A major shortcoming within Sweden during the early stages of the COVID-19 outbreak in Stockholm was a lack of mainstream media attention given to minority groups disproportionately affected by the disease. Other than a few articles in late March, the impact of the virus on regions such as Rinkeby-Kista and Spånga-Tensta went largely unreported, as did the fact that local authorities were slow to both recognize the severity of the outbreak and the fact that early tracking of the disease did not include service industry workers such as taxi drivers, many of whom come from the Somali community. Mainstream media — public service, commercial and community/non-profit — are central actors in the dissemination of information, and often act as relays for local authorities. In addition, mainstream media silence on issues of public health can give the misleading impression that the issue is less than serious or important, creating a downward spiral of silence. Finally, a great deal of media coverage of Sweden (from all ideological positions) has claimed to analyze COVID19 by discussing “how Swedes live,” and “how Swedes are reacting,” with little reference to the disparity in how minority groups live and have been affected compared to the broader population.
In this chapter, international media coverage of Sweden’s infamous “light touch” COVID-19 strategy will be discussed in relation to immigrants and immigration. For years, immigrants were framed — by both right-wing and supposedly “progressive” outlets in the United States and Britain — as the central issue facing Swedish society, and as both a problem and a threat. Stockholm has been the epicenter of the COVID-19 outbreak, and it is parts of the city with the highest percentage of residents with immigrant background that have been hit hardest. In other words, the very people vilified by the media when arriving as refugees are the ones now bearing the disproportionate brunt of COVID-19. Coverage of this element of the impact of COVID-19 on Sweden has been striking by its absence. Ignoring this part of Sweden’s COVID-19 story erases the place of immigrants in Swedish society. This erasure, in turn, reinforces vague, stereotypical notions of Swedish social, economic, political and ethnic homogeneity
Swedish Exceptionalism and Immigration
Over the past year, an early body of work has emerged in relation to COVID19 in Sweden and marginalized communities, as well as the general Swedish response. While this chapter is not a systemic, empirically driven analysis of media coverage of COVID-19 and immigrant groups in Sweden, the discussion is nevertheless shaped by previous research on, and theory related to, notions of “Swedish exceptionalism” and cultural homogeneity, the mediated representation of immigrants groups and the physical and symbolic segregation of cities such as Stockholm (resulting in either the invisibility of immigrant/refugee groups or their stereotyping on connection to their location).

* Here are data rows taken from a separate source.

Lemma safe_respond_to_challenge id body : safe (respond_to_challenge st id body).
Proof.
  intros w. apply wpm_safe. unfold respond_to_challenge.
  apply safe_wpm; [apply safe_validate|intros v w1 _].
  apply wpm_assoc, wpm_bind, wpm_found. intros w2 c _ _ Hc _.
  apply safe_wpm; [safe_handler|intros upd w3 Hl3]. apply safe_wpm; [safe_handler|intros up w4 Hl4].
  apply wp_bind, wp_call. intros w5 Hl5 Hi5 [] w6 ->. split; [by left|]. split.
  - assert (later w2 w5) as [(_ & _ & _ & HC) _] by laters.
    by apply HC.
  - apply wp_bind, safe_wp; [done|apply safe_generate_nonce].
Qed.

(** ** Finalization *)

Lemma later_trace w w' ev : later w w' → ev ∈ wtrace w → ev ∈ wtrace w'.
Proof. intros [_ [l ->]] Hin. apply elem_of_app. by left. Qed.
Lemma signed_by_key w w' a a' u body :
  later w w' → ac_public_key_jwk a = ac_public_key_jwk a' →
  signed_by (wtrace w) a u body → signed_by (wtrace w') a' u body.
Proof.
  unfold signed_by. intros Hl <- (jws & h & k & Hn & Hs). exists jws, h, k.
  split; [|done]. by apply (later_trace w).
Qed.

Lemma authorized_grow r w w' : later w w' → authorized st (wtrace w) r w → authorized st (wtrace w') r w'.
Proof.
  intros Hl Ha. apply (authorized_later st _ _ _ _ Hl) in Ha. destruct Hl as [_ [l ->]].
  destruct Ha as (o & a & sans & body & Ho & Hac & Hoa & Hr & Hacc & Hev & Hsig & Hcv & Hp & Hsan & Hc).
  exists o, a, sans, body. split_and!; try done; [apply elem_of_app; by left| |apply elem_of_app; by left|].
  { destruct Hsig as (jws & h & k & Hn & Hs). exists jws, h, k. split; [|done]. apply elem_of_app. by left. }
  eapply Forall_impl; [exact Hc|]. intros san. apply controls_mono; [done|].
  intros ev ?. apply elem_of_app. by left.
Qed.

Lemma wp_issue_attempts n r w : authorized st (wtrace w) r w → wp (issue_attempts n r) top w.
Proof.
  revert w. induction n as [|n IH]; intros w Ha; cbn [issue_attempts]; apply wp_bind, wp_call;
    intros w1 Hl1 Hi1 x w2 ->; (split; [right; eexists; split; [done|by apply (authorized_grow _ w)]|]);
    (split; [done|]); destruct x as [i|e]; try done.
  case_match; [|done]. apply IH, (authorized_grow _ w); [|done].
  etransitivity; [done|apply observe_later].
Qed.

Lemma wpm_verify_jws_account body url w :
  wpm (verify_jws_account body url)
    (λ v w', ∃ a, a ∈ accounts (wdb w') ∧ ac_id a = va_account_id v ∧ signed_by (wtrace w') a url body) w.
Proof.
  unfold verify_jws_account. apply wpm_bind, wpm_lift. intros jws Hjws.
  apply wpm_bind, wpm_lift. intros header Hheader.
  case_bool_decide as Hurl; cbn [negb]; [|done].
  apply wpm_bind, wpm_use_nonce. intros w1 _ _ Hused.
  apply wpm_bind, wpm_lift. intros kid Hkid. apply wpm_bind, wpm_lift. intros i Hi.
  apply wpm_assoc, wpm_bind, wpm_found. intros w2 a Hl2 Hi2 Ha _.
  apply wpm_bind, wpm_lift. intros k Hk. apply wpm_bind. unfold check_signature.
  apply wpm_bind, wpm_lift. intros b Hb. destruct b; cbn [negb]; [|done].
  apply wpm_bind, wpm_lift. intros tp Htp. exists a. split; [done|]. split; [done|].
  exists jws, header, k. split_and!; try done; [by apply (later_trace w1)|].
  by destruct (jwk_from_value _); simplify_eq.
Qed.

Lemma wpm_validate {T} (fs : list u8 → result T string) body url w :
  wpm (validate_jws_with_account fs body url)
    (λ v w', ∃ a, a ∈ accounts (wdb w') ∧ ac_id a = vr_account_id v ∧ signed_by (wtrace w') a url body) w.
Proof.
  unfold validate_jws_with_account. apply wpm_bind.
  eapply wpm_mono; [|apply wpm_verify_jws_account]. intros v w' _ Ha.
  apply wpm_bind, wpm_lift. intros b _. by apply wpm_bind, wpm_lift.
Qed.

(** The valid authorizations of an order, at one time. *)
Lemma rows_proven w o a z :
  Inv st w → o ∈ orders (wdb w) → a ∈ accounts (wdb w) → or_account_id o = ac_id a →
  z ∈ authorizations (wdb w) → au_order_id z = or_id o → au_status z = "valid" →
  ∃ ct tok, EvValidated ct (au_identifier_value z) tok (ac_jwk_thumbprint a) ∈ wtrace w ∧
    check_challenge_permitted z ct = Ok tt ∧ issued (wdb w) (or_id o) ct tok.
Proof.
  intros Hi Ho Ha Hoa Hz Hzo Hs. pose proof (inv_wf _ _ Hi) as [_ W1 W2 _].
  destruct (inv_valid _ _ Hi z Hz Hs) as (o' & a' & ct & tok & Ho' & Hid & Ha' & Hac & Hev & Hp & His).
  assert (o' = o) as -> by (apply (NoDup_key_eq or_id _ _ _ W2); congruence).
  assert (a' = a) as -> by (apply (NoDup_key_eq ac_id _ _ _ W1); congruence).
  by exists ct, tok.
Qed.

Lemma wpm_ca_finalize_order o csr sans acc w :
  parse_csr csr = Ok sans →
  (∀ r, request_id r = uuid_to_string o → acme_account_id r = acc → csr_der r = csr →
     subject_alt_names r = convert_sans_to_proto sans → authorized st (wtrace w) r w) →
  wpm (ca_finalize_order st o csr acc) top w.
Proof.
  intros Hsans Hr. unfold ca_finalize_order. apply wpm_bind, wpm_lift. intros req _.
  apply wpm_bind, wpm_lift. intros sans' Hs. rewrite Hsans in Hs. injection Hs as <-.
  apply wpm_bind, wpm_lift. intros sub _. apply wpm_bind, wpm_lift. intros der _.
  match goal with |- context [issue_with_retry _ ?r] => specialize (Hr r eq_refl eq_refl eq_refl eq_refl) end.
  unfold issue_with_retry. apply wp_bind, wp_bind, wp_call. intros w1 Hl1 Hi1 x w2 ->.
  split; [by left|]. split; [done|]. apply wp_mono with (Q := top).
  - intros x' w3 Hl3 _. apply safe_wp; [by intros []|]. safe_handler.
  - destruct x; [|done]. apply wp_issue_attempts. by apply (authorized_grow _ w).
Qed.

Lemma safe_load_ip_challenges rows : safe (load_ip_challenges rows).
Proof.
  induction rows as [|z rows IH]; cbn [load_ip_challenges]; [apply safe_Done|].
  destruct (bool_decide _); [|done].
  apply safe_bindM; [safe_handler|intros ?]. apply safe_bindM; [done|safe_handler].
Qed.

(** What the finalize checks establish for the request to the CA. *)
Lemma checks_authorize w p o a ids rows cs now body csr sans r :
  Inv st w → o ∈ orders (wdb w) → a ∈ accounts (wdb w) → or_account_id o = ac_id a →
  (∀ z, z ∈ rows → au_status z = "valid" → ∃ ct tok,
     EvValidated ct (au_identifier_value z) tok (ac_jwk_thumbprint a) ∈ wtrace w ∧
     check_challenge_permitted z ct = Ok tt ∧ issued (wdb w) (or_id o) ct tok) →
  check_order_finalizable p ids rows cs now = Ok tt → validate_csr_identifiers ids sans = Ok tt →
  EvRequest (RqFinalize (or_order_id o) body) ∈ wtrace w →
  signed_by (wtrace w) a (acme_url st ("order/" +:+ or_order_id o +:+ "/finalize")) body →
  EvCsrVerified csr ∈ wtrace w → parse_csr csr = Ok sans →
  request_id r = uuid_to_string (or_id o) → acme_account_id r = uuid_to_string (ac_id a) →
  csr_der r = csr → subject_alt_names r = convert_sans_to_proto sans →
  authorized st (wtrace w) r w.
Proof.
  intros Hi Ho Ha Hoa Hz Hc Hv Hev Hsig Hcv Hp Hr1 Hr2 <- Hr4.
  exists o, a, sans, body. split_and!; try done. by eapply names_controlled.
Qed.

Lemma wp_finalize_order id body w :
  EvRequest (RqFinalize id body) ∈ wtrace w → wpm (finalize_order st id body) top w.
Proof.
  intros Hreq. unfold finalize_order. apply wpm_bind.
  eapply wpm_mono; [|apply wpm_validate]. intros v w1 Hl1 (a & Ha & Haid & Hsig).
  case_bool_decide; [done|]. apply wpm_bind, wpm_lift. intros csr _.
  apply wpm_bind, wpm_lift. intros sans Hsans.
  assert (parse_csr csr = Ok sans) as Hp by (unfold bad_csr in Hsans; case_match; congruence).
  apply wp_bind, wp_call. intros w2 Hl2 Hi2 x w3 Hx.
  cbn in Hx. split; [rewrite Hx; destruct x as [[]|]; [right; by eexists|by left..]|]. split; [done|].
  apply wpm_bind, wpm_lift. intros b Hb. destruct b; cbn [negb]; [|done].
  assert (w3 = observe (EvCsrVerified csr) w2) as -> by (destruct x as [[]|]; cbn in Hb; congruence).
  assert (later w1 (observe (EvCsrVerified csr) w2)) as Hl3.
  { etransitivity; [exact Hl2|apply observe_later]. }
  assert (EvCsrVerified csr ∈ wtrace (observe (EvCsrVerified csr) w2)) as Hcv.
  { apply elem_of_app. right. by apply list_elem_of_singleton. }
  revert Hl3 Hcv. generalize (observe (EvCsrVerified csr) w2). clear w2 Hl2 Hi2 Hx. intros w2 Hl2 Hcv.
  apply wpm_assoc, wpm_bind, wpm_found. intros w3 o Hl3 Hi3 Ho Hoid.
  apply bool_decide_eq_true in Hoid as <-.
  case_bool_decide as Hown; cbn [negb]; [|done].
  apply wpm_bind, wpm_lift. intros ids _. apply wpm_bind, wpm_read; [done|].
  intros w4 rows Hl4 Hi4 Hrows. injection Hrows as <-.
  set (rows := List.filter _ _).
  assert (later w1 w4) as Hl14 by laters.
  pose proof Hl14 as [(HA & _) _]. destruct (HA _ Ha) as (a' & Ha' & A1 & _ & A3 & A4).
  pose proof Hl4 as [(_ & HO & _) _]. destruct (HO _ Ho) as (o' & Ho' & O1 & O2 & O3 & _).
  assert (∀ z, z ∈ rows → au_status z = "valid" → ∃ ct tok,
     EvValidated ct (au_identifier_value z) tok (ac_jwk_thumbprint a') ∈ wtrace w4 ∧
     check_challenge_permitted z ct = Ok tt ∧ issued (wdb w4) (or_id o') ct tok) as Hz.
  { intros z [Hz Hzo]%elem_of_filter_bool Hs. apply bool_decide_eq_true in Hzo.
    apply rows_proven; done || congruence. }
  apply safe_wpm; [apply safe_load_ip_challenges|intros cs w5 Hl5].
  apply wp_bind, wp_now. intros w6 now Hl6 Hi6.
  destruct (check_order_finalizable o ids rows cs now) as [[]|e] eqn:Hc; cbn [res_bind];
    [destruct (validate_csr_identifiers ids sans) as [[]|e] eqn:Hv|]; cycle 1.
  1, 2: apply wp_bind, safe_wp; [done|safe_handler].
  apply safe_wpm; [safe_handler|intros _ w7 Hl7]. case_match.
  { apply wp_bind, safe_wp; [done|safe_handler]. }
  apply wpm_bind. eapply wpm_mono; [|apply (wpm_ca_finalize_order _ _ _ _ _ Hp)].
  { intros i w8 _ _. apply safe_wp; [by intros []|]. safe_handler. }
  intros r Hr1 Hr2 Hr3 Hr4. apply (authorized_grow _ w4).
  { laters. }
  apply (checks_authorize w4 o o' a' ids rows cs now body csr sans); try done || congruence.
  - rewrite <- O2. by apply (later_trace w); [laters|].
  - rewrite <- O2. by eapply (signed_by_key w1).
  - by apply (later_trace w2); [laters|].
Qed.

As will be discussed, international media coverage of Sweden during the COVID outbreak has revolved around an idealized view of the country rooted in social democratic romanticism and nostalgia, in which social divisions and inequality are either downplayed or ignored. This romanticization, in turn, is linked to the idea of “Swedish exceptionalism” addressed a decade ago by Karl-Ulrik Schierup and Aleksandra Ålund:
In spite of extended processes of urban segregation, social exclusion and labour market discrimination, until recently Sweden continued to be seen, from an international perspective, as the model of a tolerant and egalitarian multicultural welfare society, a kind of exceptionalist model for others to follow. It was a country that expressly aimed to merge extended rights of citizenship with a political framework free from essentialist conceptions of national belonging, through institutions geared towards this.

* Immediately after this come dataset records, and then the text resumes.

(* ===== verification/AcmeGuarantees.v ===== *)
(** * What the ACME server guarantees

    The theorems about every run, and one run of the whole flow, from the
    first nonce to the request to the CA, computed with a concrete instance
    of the libraries. *)
From stdpp Require Import base list strings gmap countable pretty.
From Stdlib Require Import Ascii.
From S2P Require Import AddressGuard AcmeValidators ValidatorRuns.
From S2P Require Import Prelude Text Programs Algorithm IpAddr AcmeIdentifier AcmeJws AcmeStore AcmeServer.
From S2P Require Import AcmeFinalize AcmeRun AcmeSafety.
#[local] Open Scope Z_scope.

(** ** Runs that can be computed *)

Section exec.
Context {HNm : HickoryName} {HJw : JwsLib} {HVl : ValidatorLib} {HVf : VerifyLib} {HAc : AcmeLib} (st : AcmeState)
  (net : string → string → string → string → list NetEvent → ∀ X, NetE X → X).

(** One possible answer of each effect; [u] is the next Uuid. *)
Definition perform {X} (e : AcmeE X) (u : N) (w : World) : X * World :=
  match e in AcmeE X return X * World with
  | ESql f => ((f (wdb w)).1, with_db (f (wdb w)).2 w)
  | ECreateNonce n expires =>
      match nonces (wdb w) !! n with
      | None => (Ok tt, observe (EvNonceCreated n) (with_db (create_nonce n expires (wdb w)).2 w))
      | Some _ => (Err "duplicate key", w)
      end
  | EConsumeNonce n =>
      match (consume_nonce (wnow w) n (wdb w)).1 with
      | Ok true =>
          (Ok true, observe (EvNonceUsed n) (with_db (consume_nonce (wnow w) n (wdb w)).2 w))
      | Ok false => (Ok false, w)
      | Err e => (Err e, w)
      end
  | ENow => (wnow w, w)
  | ENewUuid => (u, w)
  | EValidate ct domain token thumbprint =>
      let run := play net_event (net ct domain token thumbprint)
                   (validator (challenge_options st) ct domain token thumbprint) [] in
      let w1 := observe (EvNetwork ct domain token thumbprint run.1) w in
      (run.2, match run.2 with Ok true => observe (EvValidated ct domain token thumbprint) w1 | _ => w1 end)
  | EVerifyCsr csr => (Ok true, observe (EvCsrVerified csr) w)
  | ERequestAllowed => (Ok tt, w)
  | EIssue r => (Ok (uuid_to_string u), observe (EvIssue r) w)
  | ERecord ev => (tt, observe (EvAudit ev) w)
  | ESpawn _ => (tt, w)
  end.

Lemma perform_answers {X} (e : AcmeE X) u w : answers st w e (perform e u w).1 (perform e u w).2.
Proof.
  destruct e; cbn; try done.
  - by left.
  - destruct (nonces (wdb w) !! nonce) eqn:Hn; [|by left]. right. eexists. split; [done|by left].
  - destruct (consume_nonce (wnow w) nonce (wdb w)) as [[[]|e] d] eqn:Hc; cbn.
    + by left.
    + right. by left.
    + right. right. eexists. split; [done|by left].
  - eexists. split; [apply play_ran|done].
Qed.

(** The CA stores the certificate before it answers. *)
Definition prepare {X} (e : AcmeE X) (u : N) (w : World) : World :=
  match e with
  | EIssue _ => with_db (set_certificates (certificates (wdb w) ∪ {[u := "pem"]}) (wdb w)) w
  | _ => w
  end.

Lemma prepare_steps {X} (e : AcmeE X) u w ts : rtc (step st) (w, ts) (prepare e u w, ts).
Proof.
  destruct e; try done. apply rtc_once. rewrite <- (app_nil_r ts) at 2.
  apply step_env, env_ca, map_union_subseteq_l.
Qed.

(** A program run alone to its end, with the programs it spawned. *)
Fixpoint exec {A} (p : Prog A) (u : N) (w : World) : A * N * World * list (Prog unit) :=
  match p with
  | Done a => (a, u, w, [])
  | Step e k =>
      let '(x, w) := perform e u (prepare e u w) in
      let '(a, u', w, ps) := exec (k x) (u + 1)%N w in (a, u', w, spawned e ++ ps)
  end.

Lemma exec_runs {A} (p : Prog A) u w ts :
  let '(a, _, w', ps) := exec p u w in runs st p (w, ts) a (w', ts ++ ps).
Proof.
  revert u w ts. induction p as [a|X e k IH]; intros u w ts; cbn [exec].
  { rewrite app_nil_r. constructor. }
  pose proof (perform_answers e u (prepare e u w)) as Ha.
  destruct (perform e u (prepare e u w)) as [x w1].
  specialize (IH x (u + 1)%N w1 (ts ++ spawned e)). destruct (exec (k x) _ w1) as [[[a u'] w'] ps].
  eapply runs_effect; [apply (prepare_steps e u)|exact Ha|]. by rewrite <- app_assoc in IH.
Qed.

Lemma exec_steps (p : Prog unit) u w ts1 ts2 :
  let '(_, w', ps) := exec p u w in
  rtc (step st) (w, ts1 ++ p :: ts2) (w', ts1 ++ Done tt :: ts2 ++ ps).
Proof.
  revert u w ts2. induction p as [[]|X e k IH]; intros u w ts2; cbn [exec].
  { by rewrite app_nil_r. }
  pose proof (perform_answers e u (prepare e u w)) as Ha.
  destruct (perform e u (prepare e u w)) as [x w1].
  specialize (IH x (u + 1)%N w1 (ts2 ++ spawned e)). destruct (exec (k x) _ w1) as [[[a u'] w'] ps].
  etransitivity; [apply (prepare_steps e u)|].
  eapply rtc_l; [by apply step_program|]. by rewrite <- app_assoc in IH.
Qed.

Fixpoint exec_all (ps : list (Prog unit)) (u : N) (w : World) : N * World * list (Prog unit) :=
  match ps with
  | [] => (u, w, [])
  | p :: ps =>
      let '(_, u, w, qs) := exec p u w in
      let '(u, w, rs) := exec_all ps u w in (u, w, qs ++ rs)
  end.

Lemma exec_all_steps ps u w ts1 ts2 :
  let '(_, w', qs) := exec_all ps u w in
  ∃ ts', rtc (step st) (w, ts1 ++ ps ++ ts2) (w', ts').
Proof.
  revert u w ts1 ts2. induction ps as [|p ps IH]; intros u w ts1 ts2; cbn [exec_all].
  { by eexists. }
  pose proof (exec_steps p u w ts1 (ps ++ ts2)) as Hp. destruct (exec p u w) as [[[a u1] w1] qs].
  specialize (IH u1 w1 (ts1 ++ [Done tt]) (ts2 ++ qs)).
  destruct (exec_all ps u1 w1) as [[u2 w2] rs]. destruct IH as [ts' IH]. exists ts'.
  etransitivity; [exact Hp|]. rewrite <- app_assoc. by rewrite <- app_assoc in IH.
Qed.

(** Requests one after the other, each with the validations it starts. *)
Fixpoint session (rs : list Request) (u : N) (w : World) : World :=
  match rs with
  | [] => w
  | r :: rs =>
      let '(_, u, w, ps) := exec (serve st r) u (observe (EvRequest r) w) in
      let '(u, w, _) := exec_all ps u w in session rs u w
  end.

Lemma session_steps rs u w ts : ∃ ts', rtc (step st) (w, ts) (session rs u w, ts').
Proof.
  revert u w ts. induction rs as [|r rs IH]; intros u w ts; cbn [session]; [by eexists|].
  pose proof (exec_steps (serve st r) u (observe (EvRequest r) w) ts []) as Hr.
  destruct (exec _ _ _) as [[[a u1] w1] ps].
  pose proof (exec_all_steps ps u1 w1 (ts ++ [Done tt]) []) as Hps.
  destruct (exec_all _ _ _) as [[u2 w2] qs]. destruct Hps as [ts1 Hps].
  destruct (IH u2 w2 ts1) as [ts2 Hrs]. exists ts2.
  eapply rtc_l; [apply step_env, env_request|]. etransitivity; [exact Hr|].
  rewrite app_nil_r, <- app_assoc in Hps. by etransitivity.
Qed.

Lemma session_reachable rs u now : ∃ ts, reachable st (session rs u (start now).1, ts).
Proof. destruct (session_steps rs u (start now).1 []) as [ts Hts]. by exists ts, now. Qed.
End exec.

(** ** Guarantees *)

Section guarantees.
Context {HNm : HickoryName} {HJw : JwsLib} {HVl : ValidatorLib} {HVf : VerifyLib} {HAc : AcmeLib} (st : AcmeState).

Abbreviation Db := (AcmeDb Json).
Abbreviation owns := (runs_own (answers st) (@spawned _) (env st)).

Mathias Ericson notes how Swedish exceptionalism ”needs to be examined as a form of power struggle, calling attention to how it contributes to the silencing and normalisation of racist and gendered power asymmetries and excluding practices,” as well as how “the idealisation of Sweden as secure, modern and gender-equal tends to gain a certain symbolic function in narratives of crisis.” While the arrival of refugees from Syria in Sweden during 2014 and 2015 was one of these ”narratives of crisis” (see also Dalia Abdelhady), the COVID-19 outbreak was also a crisis in which Swedish exceptionalism played a decisive narrative role. The shift in post-COVID representation of refugees and immigrants in the American-Anglo media — from central and problematic upon arrival to invisible and irrelevant upon illness — is linked to questions of national identity and national belonging. In the international press, the arrival of refugees from Syria in 2014 and 2015 generated what Gabriella Elgenius and Jens Rydgren have defined as a hierarchical, “ethno-pluralist” worldview forwarding the idea that, “a peaceful society (…) requires an ethnically homogeneous population.” In this worldview, the authors also note, “different cultures and ethnicities can never co-exist peacefully.” In this context, the yearning for a “Swedish Golden Age” is the yearning for a “golden age of the 1950s, with a nostalgia for civic egalitarianism, rhetorically rebranded ethnically as a period of pre-immigration.” This vision of a Sweden tarnished by immigration has been prominent in international coverage over the past six to seven years, and is an important starting point for understanding why the invisibility that followed was both striking and telling.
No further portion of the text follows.